Altogether it was an unforgettable occasion, and only Pinkey seemed unthrilled by it-he dismounted in a businesslike, matter-of-fact manner that had in it neither malice toward the horse nor elation at having ridden him. He felt admiration, if anything, for he said as he rubbed the horse's forehead:
"You shore made me ride, Old Timer! You got all the old curves and some new ones. If I had a hat I'd take it off to you. I ain't had such a churnin' sence I set 'Steamboat' fer fifteen seconds. Oh, hullo--" as Wallie advanced with his hand out.
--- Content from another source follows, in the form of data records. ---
(** * Verification of the Markdown-to-Slack translation in [slackbot.py]

    The development embeds [translate_markdown_for_slack] and
    [format_table_for_slack] of [src/slackbot.py] and proves the properties
    the specification states about them.

    Conventions of the embedding:
    - a Python [str] is a [string]; its characters are Rocq's 8-bit [ascii],
      read as the code points below 256;
    - Python lists are [list]; [l[i]] is a lookup that raises [IndexError]
      out of range, [l[i] = x] an in-place update that raises likewise;
    - the two [while] loops take a bound on their number of iterations and
      raise [OutOfFuel] when it is exhausted; [for] loops are folds;
    - the calls into Python's [str] and [re] libraries are modelled by
      functions of the same name and behaviour. *)

From Stdlib Require Import String Ascii List Arith Bool Lia.
From stdpp Require Import base option list list_numbers strings gmap.

Open Scope string_scope.
Open Scope list_scope.
Open Scope nat_scope.

(** ** Python's [str] library *)

Module Py.

(** The newline character and the one-character string holding it. *)
Definition newline : ascii := "010"%char.
Definition nl : string := String newline EmptyString.

(** [str.isspace] on a single character, as used by [str.strip] and by the
    class [\s]: the code points 9-13, 28-32, 133 and 160. *)
Definition isspace (c : ascii) : bool :=
  let n := nat_of_ascii c in
  ((9 <=? n) && (n <=? 13)) || ((28 <=? n) && (n <=? 32))
  || (n =? 133) || (n =? 160).

Fixpoint lstrip (s : string) : string :=
  match s with
  | EmptyString => EmptyString
  | String c s' => if isspace c then lstrip s' else s
  end.

Fixpoint rstrip (s : string) : string :=
  match s with
  | EmptyString => EmptyString
  | String c s' =>
      match rstrip s' with
      | EmptyString => if isspace c then EmptyString else String c EmptyString
      | r => String c r
      end
  end.

(** [s.strip()] *)
Definition strip (s : string) : string := rstrip (lstrip s).

(** [s.startswith(p)] *)
Fixpoint startswith (s p : string) {struct p} : bool :=
  match p with
  | EmptyString => true
  | String a p' =>
      match s with
      | EmptyString => false
      | String b s' => Ascii.eqb a b && startswith s' p'
      end
  end.

(** [s.endswith(p)]: some suffix of [s] is [p]. *)
Fixpoint endswith (s p : string) : bool :=
  String.eqb s p ||
  match s with
  | EmptyString => false
  | String _ s' => endswith s' p
  end.

(** [p in s]: [p] starts some suffix of [s]. *)
Fixpoint contains (s p : string) : bool :=
  startswith s p ||
  match s with
  | EmptyString => false
  | String _ s' => contains s' p
  end.

(** [s.split(sep)] for a one-character separator. *)
Fixpoint split (sep : ascii) (s : string) : list string :=
  match s with
  | EmptyString => [EmptyString]
  | String c s' =>
      if Ascii.eqb c sep then EmptyString :: split sep s'
      else match split sep s' with
           | h :: t => String c h :: t
           | [] => [String c EmptyString]
           end
  end.

(** [sep.join(l)] *)
Definition join (sep : string) (l : list string) : string :=
  String.concat sep l.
"I congratulate you," said Wallie, feeling himself magnanimous in view of the way his neck was hurting.
"You needn't," replied Pinkey, good-naturedly. "He durned near 'got' me."
"It was a very creditable ride indeed," insisted Wallie, in his most patronizing and priggish manner. He found it very hard to be generous, with Helene Spenceley listening.
"It seemed so, afteryour performance, 'Gentle Annie'!" snapped Miss Spenceley.
Actually the woman seemed to spit like a cat at him! She had the tongue of a serpent and a vicious temper. He hated her! Wallie removed his hat with exaggerated politeness and decided never to have anything more to say to Miss Spenceley.
* * *
Wallie shivered in his sleep and pulled the soogans higher. The act exposed his feet instead of his shoulders, so it did not add to his comfort. He felt sleepily for the flour sack which he wore on his head as protection against the dust that blew in through the crack in the logs and his fingers sank into a small snow bank that had accumulated on his pillow.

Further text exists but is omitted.